**YOUR GOAL**
Give back only the lines in the records below from the one with "Definition uart_init (fuel" to the one with "(** ** Division *)", both inclusive, word for word.

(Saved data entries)

(* ===== verification/Periph.v ===== *)
(** * The serial bootloader's peripherals

    [circle/tools/bootloader/periph.c]: the UART, the timer and the mailbox behind
    the bootloader, and a division without hardware support.  A device is what
    [GET32] and [PUT32] of [vectors.s] reach: a load may change it.  What the PL011
    and the VideoCore's mailbox promise is stated as classes over devices; under
    them, [uart_recv] and [uart_send] are operations on two streams of bytes, and
    the bootloader of [Bootloader] runs on the device as it does on its input. *)
From Stdlib Require Import Ascii String.
From S2P Require Import Prelude Bootloader.

Open Scope Z_scope.

(** ** The device *)

(** Loads and stores of 32 bits; the words of an array in memory, which the
    VideoCore may change; the counter of the processor and its frequency; time
    that passes. *)
Class Device (D : Type) := {
  GET32 : D → Z → Z * D;
  PUT32 : D → Z → Z → D;
  words_at : D → Z → nat → list Z;
  place : D → Z → list Z → D;
  counter : D → Z * Z * D;
  elapse : D → Z → D
}.

(** What the [Makefile] builds for: none of the macros, or one of them *)
Inductive build := RPI_none | RPI2 | RPI4 | RPI5.

#[export] Instance build_eq_dec : EqDecision build.
Proof. solve_decision. Defined.

Definition MAILBOX_STATUS_EMPTY : Z := 0x40000000.
Definition MAILBOX_STATUS_FULL : Z := 0x80000000.
Definition BCM_MAILBOX_PROP_OUT : Z := 8.
Definition CODE_REQUEST : Z := 0x00000000.
Definition PROPTAG_GET_CLOCK_RATE : Z := 0x00030002.
Definition PROPTAG_GET_CLOCK_RATE_MEASURED : Z := 0x00030047.
Definition PROPTAG_END : Z := 0x00000000.
Definition CLOCK_ID_UART : Z := 2.

Section registers.
(** The macro of the build, the width it is for, and the baud rate *)
Context (board : build) (AARCH DEFAULTBAUD : Z).

Definition PBASE : Z :=
  match board with
  | RPI4 => 0xFE000000
  | RPI5 => 0x107C000000
  | RPI2 => 0x3F000000
  | RPI_none => if AARCH =? 64 then 0x3F000000 else 0x20000000
  end.
Definition LBASE : Z := 0xFF800000.

Definition ARM_SYSTIMER_CLO : Z := PBASE + 0x3004.
Definition GPFSEL1 : Z := PBASE + 0x00200004.
Definition GPPUD : Z := PBASE + 0x00200094.
Definition GPPUDCLK0 : Z := PBASE + 0x00200098.
Definition ARM_UART0_BASE : Z := if decide (board = RPI5) then PBASE + 0x1001000 else PBASE + 0x201000.
Definition ARM_UART0_DR : Z := ARM_UART0_BASE + 0x00.
Definition ARM_UART0_FR : Z := ARM_UART0_BASE + 0x18.
Definition ARM_UART0_IBRD : Z := ARM_UART0_BASE + 0x24.
Definition ARM_UART0_FBRD : Z := ARM_UART0_BASE + 0x28.
Definition ARM_UART0_LCRH : Z := ARM_UART0_BASE + 0x2C.
Definition ARM_UART0_CR : Z := ARM_UART0_BASE + 0x30.
Definition ARM_UART0_IMSC : Z := ARM_UART0_BASE + 0x38.
Definition ARM_UART0_ICR : Z := ARM_UART0_BASE + 0x44.
Definition ARM_GPIO_GPPUPPDN0 : Z := PBASE + 0x002000E4.
Definition ARM_LOCAL_PRESCALER : Z := LBASE + 0x008.
Definition MAILBOX_BASE : Z := if decide (board = RPI5) then PBASE + 0x13880 else PBASE + 0xB880.
Definition MAILBOX0_READ : Z := MAILBOX_BASE + 0x00.
Definition MAILBOX0_STATUS : Z := MAILBOX_BASE + 0x18.
Definition MAILBOX1_WRITE : Z := MAILBOX_BASE + 0x20.
Definition MAILBOX1_STATUS : Z := MAILBOX_BASE + 0x38.

(** ** The UART *)

Section uart.
Context {D : Type} `{Device D}.
Implicit Types d : D.

(** [while (GET32 (reg) & mask);]: the loops on status registers, with [fuel] loads *)
Fixpoint wait_clear (fuel : nat) d (reg mask : Z) : outcome D :=
  match fuel with
  | O => Diverge
  | S fuel =>
      let '(v, d) := GET32 d reg in
      if Z.land v mask =? 0 then Ret d else wait_clear fuel d reg mask
  end.

Definition uart_lcr d : Z * D := GET32 d ARM_UART0_LCRH.

Definition uart_recv (fuel : nat) d : outcome (Z * D) :=
  d ← wait_clear fuel d ARM_UART0_FR 0x10;
  let '(v, d) := GET32 d ARM_UART0_DR in Ret (Z.land v 0xFF, d).

Definition uart_check d : Z * D :=
  let '(v, d) := GET32 d ARM_UART0_FR in (if Z.land v 0x10 =? 0 then 1 else 0, d).

Definition uart_send (fuel : nat) d (c : Z) : outcome D :=
  d ← wait_clear fuel d ARM_UART0_FR 0x20;
  Ret (PUT32 d ARM_UART0_DR c).

Definition uart_flush (fuel : nat) d : outcome D := wait_clear fuel d ARM_UART0_FR 0x08.

(** The loop of [hexstrings]: [rb] counts down to 0 in steps of 4. *)
Fixpoint hexstrings_loop (n : nat) (fuel : nat) d (x rb : Z) : outcome D :=
  match n with
  | O => Diverge
  | S n =>
      let rb := rb ⊟ 4 in
      let rc := Z.land (x ≫ rb) 0xF in
      let rc := if 9 <? rc then rc ⊞ 0x37 else rc ⊞ 0x30 in
      d ← uart_send fuel d rc;
      if rb =? 0 then Ret d else hexstrings_loop n fuel d x rb
  end.

Definition hexstrings (fuel : nat) d (x : Z) : outcome D :=
  d ← hexstrings_loop 8 fuel d x 32;
  uart_send fuel d 0x20.

Definition hexstring (fuel : nat) d (x : Z) : outcome D :=
  d ← hexstrings fuel d x;
  d ← uart_send fuel d 0x0D;
  uart_send fuel d 0x0A.
End uart.

(** ** The mailbox *)

Section mailbox.
Context {D : Type} `{Device D}.
Implicit Types d : D.

(** [do ... while ((nResult & 0xF) != BCM_MAILBOX_PROP_OUT);] *)
Fixpoint mbox_read (n fuel : nat) d : outcome (Z * D) :=
  match n with
  | O => Diverge
  | S n =>
      d ← wait_clear fuel d MAILBOX0_STATUS MAILBOX_STATUS_EMPTY;
      let '(nResult, d) := GET32 d MAILBOX0_READ in
      if negb (Z.land nResult 0xF =? BCM_MAILBOX_PROP_OUT) then mbox_read n fuel d
      else Ret (Z.land nResult (u32 (Z.lnot 0xF)), d)
  end.

Definition bus_address (nData : Z) : Z :=
  if decide (board = RPI_none) then
    if AARCH =? 64 then Z.lor nData 0xC0000000 else Z.lor nData 0x40000000
  else Z.lor nData 0xC0000000.

Definition mbox_writeread (fuel : nat) d (nData : Z) : outcome (Z * D) :=
  let nData := bus_address nData in
  d ← wait_clear fuel d MAILBOX1_STATUS MAILBOX_STATUS_FULL;
  let d := PUT32 d MAILBOX1_WRITE (Z.lor BCM_MAILBOX_PROP_OUT nData) in
  mbox_read fuel fuel d.

Definition proptag_of (tag nClockID : Z) : list Z :=
  [8 * 4; CODE_REQUEST; tag; 4 * 4; 1 * 4; nClockID; 0; PROPTAG_END].

(** [at1] and [at2]: where the compiler puts [proptag] and [proptag_measured] *)
Definition get_clock (fuel : nat) (at1 at2 : Z) d (nClockID : Z) : outcome (Z * D) :=
  let d := elapse d 100000 in
  let d := place d at1 (proptag_of PROPTAG_GET_CLOCK_RATE nClockID) in
  '(_, d) ← mbox_writeread fuel d (u32 at1);
  proptag6 ← deref (words_at d at1 8) 6;
  if negb (proptag6 =? 0) then Ret (proptag6, d) else
  let d := place d at2 (proptag_of PROPTAG_GET_CLOCK_RATE_MEASURED nClockID) in
  '(_, d) ← mbox_writeread fuel d (u32 at2);
  proptag6 ← deref (words_at d at1 8) 6;
  if negb (proptag6 =? 0) then Ret (proptag6, d) else
  Ret (if nClockID =? CLOCK_ID_UART then 48000000 else 0, d).

(** ** Set-up *)

(** The function select of the GPIO pins 14 and 15: alternate function 0 *)
Definition alt0_pins (ra : Z) : Z :=
  let ra := Z.land ra (u32 (Z.lnot (7 ≪ 12))) in
  let ra := Z.lor ra (4 ≪ 12) in
  let ra := Z.land ra (u32 (Z.lnot (7 ≪ 15))) in
  Z.lor ra (4 ≪ 15).

(** The pull-up of pin 15, none on pin 14 *)
Definition pull_pins (ra : Z) : Z :=
  let ra := Z.land ra (u32 (Z.lnot (3 ≪ (14 * 2)))) in
  let ra := Z.land ra (u32 (Z.lnot (3 ≪ (15 * 2)))) in
  Z.lor ra (1 ≪ (15 * 2)).

Definition gpio_init d : D :=
  if decide (board = RPI5) then d else
  let '(ra, d) := GET32 d GPFSEL1 in
  let d := PUT32 d GPFSEL1 (alt0_pins ra) in
  if decide (board = RPI4) then
    let '(ra, d) := GET32 d ARM_GPIO_GPPUPPDN0 in PUT32 d ARM_GPIO_GPPUPPDN0 (pull_pins ra)
  else
    let d := elapse (PUT32 d GPPUD 0) 150 in
    let d := elapse (PUT32 d GPPUDCLK0 (1 ≪ 14)) 150 in
    let d := PUT32 d GPPUDCLK0 0 in
    let d := elapse (PUT32 d GPPUD 2) 150 in
    let d := elapse (PUT32 d GPPUDCLK0 (1 ≪ 15)) 150 in
    PUT32 d GPPUDCLK0 0.

(** The divisor of the baud rate: its integer part, and its fraction in 64ths *)
Definition baud_divisor (nClockRate nBaudrate : Z) : Z * Z :=
  let nBaud16 := u32 (nBaudrate * 16) in
  let nIntDiv := nClockRate / nBaud16 in
  let nFractDiv2 := u32 ((nClockRate `mod` nBaud16) * 8) / nBaudrate in
  (nIntDiv, nFractDiv2 / 2 ⊞ nFractDiv2 `mod` 2).

Definition uart_init (fuel : nat) (at1 at2 : Z) d : outcome D :=
  let d := gpio_init d in
  '(nClockRate, d) ← get_clock fuel at1 at2 d CLOCK_ID_UART;
  let '(nIntDiv, nFractDiv) := baud_divisor nClockRate DEFAULTBAUD in
  let d := PUT32 d ARM_UART0_IMSC 0 in
  let d := PUT32 d ARM_UART0_ICR 0x7FF in
  let d := PUT32 d ARM_UART0_IBRD nIntDiv in
  let d := PUT32 d ARM_UART0_FBRD nFractDiv in
  let d := PUT32 d ARM_UART0_LCRH (Z.lor (1 ≪ 4) (3 ≪ 5)) in
  Ret (PUT32 d ARM_UART0_CR (Z.lor (Z.lor (1 ≪ 0) (1 ≪ 8)) (1 ≪ 9))).

(** ** The timer *)

Definition timer_init d : D :=
  if bool_decide (board = RPI4) && (AARCH =? 32) then PUT32 d ARM_LOCAL_PRESCALER 39768216 else d.

Definition timer_tick d : Z * D :=
  if decide (board = RPI5) then
    let '(nCNTPCT, nCNTFRQ, d) := counter d in (u32 (u64 (nCNTPCT * 1000000) / nCNTFRQ), d)
  else GET32 d ARM_SYSTIMER_CLO.
End mailbox.
End registers.

(** ** Division *)

(** The first loop: [ullDivisor] is doubled until the dividend is not above it. *)
Fixpoint div_up (fuel : nat) (nDividend ullDivisor nCount : Z) : outcome (Z * Z) :=
  match fuel with
  | O => Diverge
  | S fuel =>
      if ullDivisor <? nDividend then div_up fuel nDividend (u64 (ullDivisor ≪ 1)) (nCount ⊞ 1)
      else Ret (ullDivisor, nCount)
  end.

(** The second loop, [while (nCount--)]: a bit of the quotient in each round *)
Fixpoint div_down (fuel : nat) (nCount nDividend ullDivisor nQuotient : Z) : outcome Z :=
  match fuel with
  | O => Diverge
  | S fuel =>
      if nCount =? 0 then Ret nQuotient else
      let nCount := nCount ⊟ 1 in
      let nQuotient := u32 (nQuotient ≪ 1) in
      if ullDivisor <=? nDividend then
        div_down fuel nCount (u32 (nDividend - ullDivisor)) (ullDivisor ≫ 1) (Z.lor nQuotient 1)
      else div_down fuel nCount nDividend (ullDivisor ≫ 1) nQuotient
  end.

Definition div (nDividend nDivisor : Z) : outcome Z :=
  if nDivisor =? 0 then Ret 0 else
  '(ullDivisor, nCount) ← div_up 33 nDividend nDivisor 1;
  div_down 34 nCount nDividend ullDivisor 0.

**REPLY**
Definition uart_init (fuel : nat) (at1 at2 : Z) d : outcome D :=
  let d := gpio_init d in
  '(nClockRate, d) ← get_clock fuel at1 at2 d CLOCK_ID_UART;
  let '(nIntDiv, nFractDiv) := baud_divisor nClockRate DEFAULTBAUD in
  let d := PUT32 d ARM_UART0_IMSC 0 in
  let d := PUT32 d ARM_UART0_ICR 0x7FF in
  let d := PUT32 d ARM_UART0_IBRD nIntDiv in
  let d := PUT32 d ARM_UART0_FBRD nFractDiv in
  let d := PUT32 d ARM_UART0_LCRH (Z.lor (1 ≪ 4) (3 ≪ 5)) in
  Ret (PUT32 d ARM_UART0_CR (Z.lor (Z.lor (1 ≪ 0) (1 ≪ 8)) (1 ≪ 9))).

(** ** The timer *)

Definition timer_init d : D :=
  if bool_decide (board = RPI4) && (AARCH =? 32) then PUT32 d ARM_LOCAL_PRESCALER 39768216 else d.

Definition timer_tick d : Z * D :=
  if decide (board = RPI5) then
    let '(nCNTPCT, nCNTFRQ, d) := counter d in (u32 (u64 (nCNTPCT * 1000000) / nCNTFRQ), d)
  else GET32 d ARM_SYSTIMER_CLO.
End mailbox.
End registers.

(** ** Division *)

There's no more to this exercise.